Reputation: 1783
I was reading the apple documentation for memory management, and came across something that I just don't understand. Basically, I don't understand why one does not need need to retain an instance variable through the "getter" method. I wrote this little program to see what would happen. I thought there would be a crash, but I am obviously missing something.
// main.m
// Test
//
#import <Foundation/Foundation.h>
#import "Test.h"
int main(int argc, char *argv[])
{
NSAutoreleasePool *p = [[NSAutoreleasePool alloc] init];
//Initialize the test object
Test *t = [[Test alloc] init];
//Set the value to 5
[t setMyNum:[NSNumber numberWithInt:5]];
//Save a temp number that points to the original number
NSNumber *tempNum = [t myNum];
//release old number and retain new
[t setMyNum:[NSNumber numberWithInt:7]];
//Shouldn't this crash because tempNum is pointing to a deallocated NSNumber???
NSLog(@"the number is %@",tempNum);
[p drain];
return 0;
}
Doesn't tempNum point to a deallocated object??
All help is appreciated.
EDITThis is the code in the getter and setter methods
#import "Test.h"
@implementation Test
- (void)setMyNum:(NSNumber *)newNum {
[newNum retain];
[myNum release];
myNum = newNum;
}
-(NSNumber *)myNum {
return myNum;
}
@end
As you can see I am calling release on the old object.

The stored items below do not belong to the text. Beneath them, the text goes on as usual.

(** [%b] is binary safe: a format of words and [%b] separated by spaces
    gives one component per word and per argument, with the bytes of the
    argument unchanged, whatever they are; the format itself must not contain
    quotes, and empty arguments are excluded. *)
Theorem redis_format_binary_safe vsnprintf outbuf items :
  items <> [] -> Forall item_ok items -> zlen items < 2 ^ 63 ->
  RedisCommandFormatV vsnprintf outbuf (spaced (map item_fmt items)) (concat (map item_arg items)) =
    Ok (inr (outbuf ++ command (map item_bytes items))).
Proof.
  intros Hne Hok Hn. unfold RedisCommandFormatV.
  destruct (formatv_items vsnprintf (zlen (spaced (map item_fmt items))) items (S (length (spaced (map item_fmt items)))) [] fmt_init Hne Hok)
    as (st & cs & cur & -> & Hst & Hl & Ew); [done|lia|]. cbn [mbind outcome_bind].
  rewrite (finish_ok _ _ _ _ _ Hst Hl), Ew; [done|]. by rewrite Ew, app_nil_l, zlen_map.
Qed.

Lemma redis_format_binary_safe_witness :
  RedisCommandFormatV (fun _ _ => []) [] (bs "SET key %b") [VaBinary [32; 34; 0; 37]] =
  Ok (inr (command [bs "SET"; bs "key"; [32; 34; 0; 37]])).
Proof.
  apply (redis_format_binary_safe (fun _ _ => []) [] [Word (bs "SET"); Word (bs "key"); Binary [32; 34; 0; 37]]); [done| |vm_compute; done].
  repeat constructor; vm_compute; congruence.
Defined.

(** ** Corner cases *)

(** An empty argument disappears instead of becoming an empty component. *)
Lemma empty_argument_dropped :
  RedisCommandFormatV (fun _ _ => []) [] (bs "SET key %s") [VaString []] = Ok (inr (command [bs "SET"; bs "key"])).
Proof. vm_compute. reflexivity. Qed.

(** After an empty array the parser waits for an element that cannot come: the
    next command is rejected, and a bulk string stops the process. *)
Lemma empty_command :
  Consume (fun _ => true) parser_reset (bs "*0" ++ CRLF ++ bs "*1" ++ CRLF) =
    Ok (PARSE_ERROR_ABSOLUTELY_WRONG, mk_parser true 0 0 [], bs "*1" ++ CRLF, []) /\
  Consume (fun _ => true) parser_reset (bs "*0" ++ CRLF ++ bs "$1" ++ CRLF ++ bs "x" ++ CRLF) = Abort.
Proof. split; vm_compute; reflexivity. Qed.

(** A format that ends inside a conversion is accepted and stepped over. *)
Lemma unfinished_conversion : RedisCommandFormatV (fun _ _ => []) [] (bs "GET %5") [VaNumber 1] = Undefined.
Proof. vm_compute. reflexivity. Qed.

(** More than 40 characters of one conversion are read past the array. *)
Lemma long_conversion :
  RedisCommandFormatV (fun _ _ => replicate 41 48) [] (bs "GET %041d") [VaNumber 1] = Undefined.
Proof. vm_compute. reflexivity. Qed.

EDITIt was suggested, and I thought rightfully so that the reason the tempNum is still around is because it hadn't been autoreleased from the pool yet. But even after moving the [pool drain] to right before the NSLog message, there is not crash??? Weird.
Upvotes: 1
Views: 954
Reputation: 11
#import "Test.h"
@implementation Test
(void)setMyNum:(NSNumber *)newNum
{
[newNum retain];
[myNum release];
myNum = newNum;
}
(NSNumber *)myNum
{
return myNum;
}
@end
Here is the setter method [myNum release];
Which releases the myNum
, but then we are again giving some new value that is newNum
, hence from the getter method the temporary number gets the number which has not been deallocated till the [p drain];
so there will not be any crash. Even if the following code will not crash as there is autorelease pool but no autorelease method.
[t setMyNum:[NSNumber numberWithInt:70]];
So releasing the pool will not deallocate the number.
Upvotes: 0
Reputation: 11
#import "Test.h"
@implementation Test
- (void)setMyNum:(NSNumber *)newNum
{
[newNum retain];
[myNum release];
myNum = newNum;
}
-(NSNumber *)myNum
{
return myNum;
}
@end
Here in the setter method [myNum release]
which releases the mynum, but then we are again giving some new value that is newnum, hence from the getter method the temporary number gets the number which has not been deallocated till the [p drain]
so there will not be any crash.
Upvotes: 1
Reputation: 28600
Since you are not explicitly releasing any objects, nothing is being deallocated until the autorelease pool is allowed to drain. Try inserting [p drain]
before the last NSLog
call. It should crash the NSLog call.
Additionally, if you are not retaining the NSNumber in your setMyNum: method, you will find that it will crash if you add [p drain]
before tempNum is assigned.
To clarify the original question, calling a getter method doesn't (and shouldn't) necessarily imply that the caller wants to take ownership (i.e. retain) the variable. If that was the case, this code would leak:
NSLog("Number is %@", [t myNum]);
Also, it appears that NSNumber has an optimization whereby for small numbers, they cache the NSNumber objects, retain an extra copy, and return that version. So for small constants, [NSNumber numberWithInt: N]
will return an object with 2 reference counts (available via [theNumber retainCount]
). To explicitly see what happens, use a larger constant in the program, an NSNumber will retain a 'fresh' object with a reference count of 1 (that will also be autoreleased).